# REQUIRED WORK:
Pull each line with the string "errPlatformRoleNotAssignable" from the entries.
╭─ DATASET RECORDS
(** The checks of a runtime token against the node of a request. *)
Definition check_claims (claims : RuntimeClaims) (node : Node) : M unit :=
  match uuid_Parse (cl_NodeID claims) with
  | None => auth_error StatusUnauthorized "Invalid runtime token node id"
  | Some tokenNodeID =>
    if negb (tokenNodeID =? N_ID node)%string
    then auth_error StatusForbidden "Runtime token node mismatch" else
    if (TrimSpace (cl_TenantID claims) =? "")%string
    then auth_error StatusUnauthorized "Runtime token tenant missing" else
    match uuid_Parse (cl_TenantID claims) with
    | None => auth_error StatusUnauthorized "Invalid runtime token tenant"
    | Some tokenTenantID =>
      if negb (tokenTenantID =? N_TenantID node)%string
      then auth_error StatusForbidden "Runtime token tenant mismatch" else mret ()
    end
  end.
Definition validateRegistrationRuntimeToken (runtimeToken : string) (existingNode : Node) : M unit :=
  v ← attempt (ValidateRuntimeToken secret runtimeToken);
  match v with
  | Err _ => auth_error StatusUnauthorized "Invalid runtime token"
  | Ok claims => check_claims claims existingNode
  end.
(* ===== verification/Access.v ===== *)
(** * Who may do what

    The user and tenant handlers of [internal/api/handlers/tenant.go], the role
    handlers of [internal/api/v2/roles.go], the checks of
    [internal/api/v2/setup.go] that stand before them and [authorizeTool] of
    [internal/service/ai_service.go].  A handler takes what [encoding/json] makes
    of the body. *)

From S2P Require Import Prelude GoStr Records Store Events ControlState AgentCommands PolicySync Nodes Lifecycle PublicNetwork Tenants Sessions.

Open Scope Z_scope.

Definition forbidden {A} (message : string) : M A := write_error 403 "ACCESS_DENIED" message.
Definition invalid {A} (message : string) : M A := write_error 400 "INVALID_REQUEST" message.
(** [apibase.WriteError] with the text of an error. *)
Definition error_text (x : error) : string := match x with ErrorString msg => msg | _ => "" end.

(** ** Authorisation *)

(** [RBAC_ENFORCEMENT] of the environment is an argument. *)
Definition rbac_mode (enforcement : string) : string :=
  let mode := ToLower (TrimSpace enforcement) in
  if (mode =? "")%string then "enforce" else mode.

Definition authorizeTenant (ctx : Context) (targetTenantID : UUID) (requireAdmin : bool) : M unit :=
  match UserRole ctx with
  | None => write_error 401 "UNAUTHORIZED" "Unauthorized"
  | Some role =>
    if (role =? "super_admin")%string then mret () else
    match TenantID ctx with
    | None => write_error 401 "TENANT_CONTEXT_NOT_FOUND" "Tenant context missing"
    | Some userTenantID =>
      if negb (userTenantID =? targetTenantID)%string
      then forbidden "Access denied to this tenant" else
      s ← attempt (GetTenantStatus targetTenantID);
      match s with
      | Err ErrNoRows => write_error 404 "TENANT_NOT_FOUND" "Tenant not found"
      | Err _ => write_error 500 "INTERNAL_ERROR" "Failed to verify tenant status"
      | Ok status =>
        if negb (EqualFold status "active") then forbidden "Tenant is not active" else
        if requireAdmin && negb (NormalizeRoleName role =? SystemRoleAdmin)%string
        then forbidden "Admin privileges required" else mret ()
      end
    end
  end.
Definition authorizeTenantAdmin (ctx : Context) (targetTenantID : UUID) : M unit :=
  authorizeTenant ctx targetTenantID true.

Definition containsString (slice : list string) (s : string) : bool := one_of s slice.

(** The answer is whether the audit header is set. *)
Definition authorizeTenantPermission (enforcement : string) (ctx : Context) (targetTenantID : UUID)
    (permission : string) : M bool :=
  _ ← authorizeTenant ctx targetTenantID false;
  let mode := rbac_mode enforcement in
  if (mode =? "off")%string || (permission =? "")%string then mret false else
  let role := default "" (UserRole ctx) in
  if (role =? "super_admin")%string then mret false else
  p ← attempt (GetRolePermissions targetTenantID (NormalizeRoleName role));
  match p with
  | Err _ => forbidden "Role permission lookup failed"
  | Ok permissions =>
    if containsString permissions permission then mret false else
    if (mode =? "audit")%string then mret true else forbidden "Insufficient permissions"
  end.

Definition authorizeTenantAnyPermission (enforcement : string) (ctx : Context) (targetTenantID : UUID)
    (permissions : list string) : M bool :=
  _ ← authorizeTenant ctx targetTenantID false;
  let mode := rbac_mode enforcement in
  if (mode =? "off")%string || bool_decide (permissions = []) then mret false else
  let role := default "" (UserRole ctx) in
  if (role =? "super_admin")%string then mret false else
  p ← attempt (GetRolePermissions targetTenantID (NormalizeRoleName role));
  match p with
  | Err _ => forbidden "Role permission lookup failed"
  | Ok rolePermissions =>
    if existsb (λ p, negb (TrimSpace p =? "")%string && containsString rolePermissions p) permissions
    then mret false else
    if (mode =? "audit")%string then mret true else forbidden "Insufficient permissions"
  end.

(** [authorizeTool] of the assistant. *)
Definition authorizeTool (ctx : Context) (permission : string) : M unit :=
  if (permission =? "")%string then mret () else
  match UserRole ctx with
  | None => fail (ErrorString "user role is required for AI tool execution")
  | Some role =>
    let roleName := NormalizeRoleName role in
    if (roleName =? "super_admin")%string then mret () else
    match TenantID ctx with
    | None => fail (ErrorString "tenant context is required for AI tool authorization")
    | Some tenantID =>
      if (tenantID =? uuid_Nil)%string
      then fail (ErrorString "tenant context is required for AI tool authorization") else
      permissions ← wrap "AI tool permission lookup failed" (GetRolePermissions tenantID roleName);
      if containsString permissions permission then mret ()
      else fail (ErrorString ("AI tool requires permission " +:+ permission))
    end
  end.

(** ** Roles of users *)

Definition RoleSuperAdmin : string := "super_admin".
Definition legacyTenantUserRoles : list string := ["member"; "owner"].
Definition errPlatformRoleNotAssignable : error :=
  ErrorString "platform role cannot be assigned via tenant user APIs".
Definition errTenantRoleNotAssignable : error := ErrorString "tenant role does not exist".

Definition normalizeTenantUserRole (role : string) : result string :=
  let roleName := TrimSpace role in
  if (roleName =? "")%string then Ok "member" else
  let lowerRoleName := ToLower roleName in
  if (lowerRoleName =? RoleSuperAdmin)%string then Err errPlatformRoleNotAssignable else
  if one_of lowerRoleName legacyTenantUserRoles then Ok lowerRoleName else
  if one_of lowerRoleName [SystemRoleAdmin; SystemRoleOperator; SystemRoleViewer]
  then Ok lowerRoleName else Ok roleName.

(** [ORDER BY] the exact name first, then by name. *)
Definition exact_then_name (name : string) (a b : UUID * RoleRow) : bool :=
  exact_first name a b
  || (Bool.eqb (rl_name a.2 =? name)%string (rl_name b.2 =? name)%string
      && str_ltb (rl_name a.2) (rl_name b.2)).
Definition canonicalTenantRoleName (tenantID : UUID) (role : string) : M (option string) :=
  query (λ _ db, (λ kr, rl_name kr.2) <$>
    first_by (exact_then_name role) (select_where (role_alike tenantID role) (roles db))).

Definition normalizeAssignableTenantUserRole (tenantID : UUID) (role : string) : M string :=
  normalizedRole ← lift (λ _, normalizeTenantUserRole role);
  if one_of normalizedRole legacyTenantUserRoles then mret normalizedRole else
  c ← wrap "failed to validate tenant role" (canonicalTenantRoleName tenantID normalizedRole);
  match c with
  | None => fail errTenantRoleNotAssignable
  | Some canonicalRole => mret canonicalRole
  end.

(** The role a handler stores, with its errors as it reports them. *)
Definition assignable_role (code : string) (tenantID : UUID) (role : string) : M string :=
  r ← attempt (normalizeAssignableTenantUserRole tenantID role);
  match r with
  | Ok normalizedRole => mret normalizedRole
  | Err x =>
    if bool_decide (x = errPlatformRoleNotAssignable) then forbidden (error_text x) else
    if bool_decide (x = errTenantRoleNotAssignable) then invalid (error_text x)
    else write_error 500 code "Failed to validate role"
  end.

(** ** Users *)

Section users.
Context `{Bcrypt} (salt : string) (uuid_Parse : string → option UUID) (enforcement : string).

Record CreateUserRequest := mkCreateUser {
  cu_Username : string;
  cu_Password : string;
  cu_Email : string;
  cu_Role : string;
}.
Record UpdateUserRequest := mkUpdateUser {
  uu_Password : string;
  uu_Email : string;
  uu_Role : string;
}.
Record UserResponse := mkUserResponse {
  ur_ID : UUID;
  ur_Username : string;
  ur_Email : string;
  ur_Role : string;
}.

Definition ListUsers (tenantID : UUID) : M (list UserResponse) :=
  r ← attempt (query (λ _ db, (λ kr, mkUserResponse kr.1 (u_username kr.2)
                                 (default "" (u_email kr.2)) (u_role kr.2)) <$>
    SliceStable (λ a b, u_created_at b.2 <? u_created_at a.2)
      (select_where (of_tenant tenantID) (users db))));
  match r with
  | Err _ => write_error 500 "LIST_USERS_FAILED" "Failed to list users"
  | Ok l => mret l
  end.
╰─
# SOLVED PROBLEM:
Definition errPlatformRoleNotAssignable : error :=
  if (lowerRoleName =? RoleSuperAdmin)%string then Err errPlatformRoleNotAssignable else
    if bool_decide (x = errPlatformRoleNotAssignable) then forbidden (error_text x) else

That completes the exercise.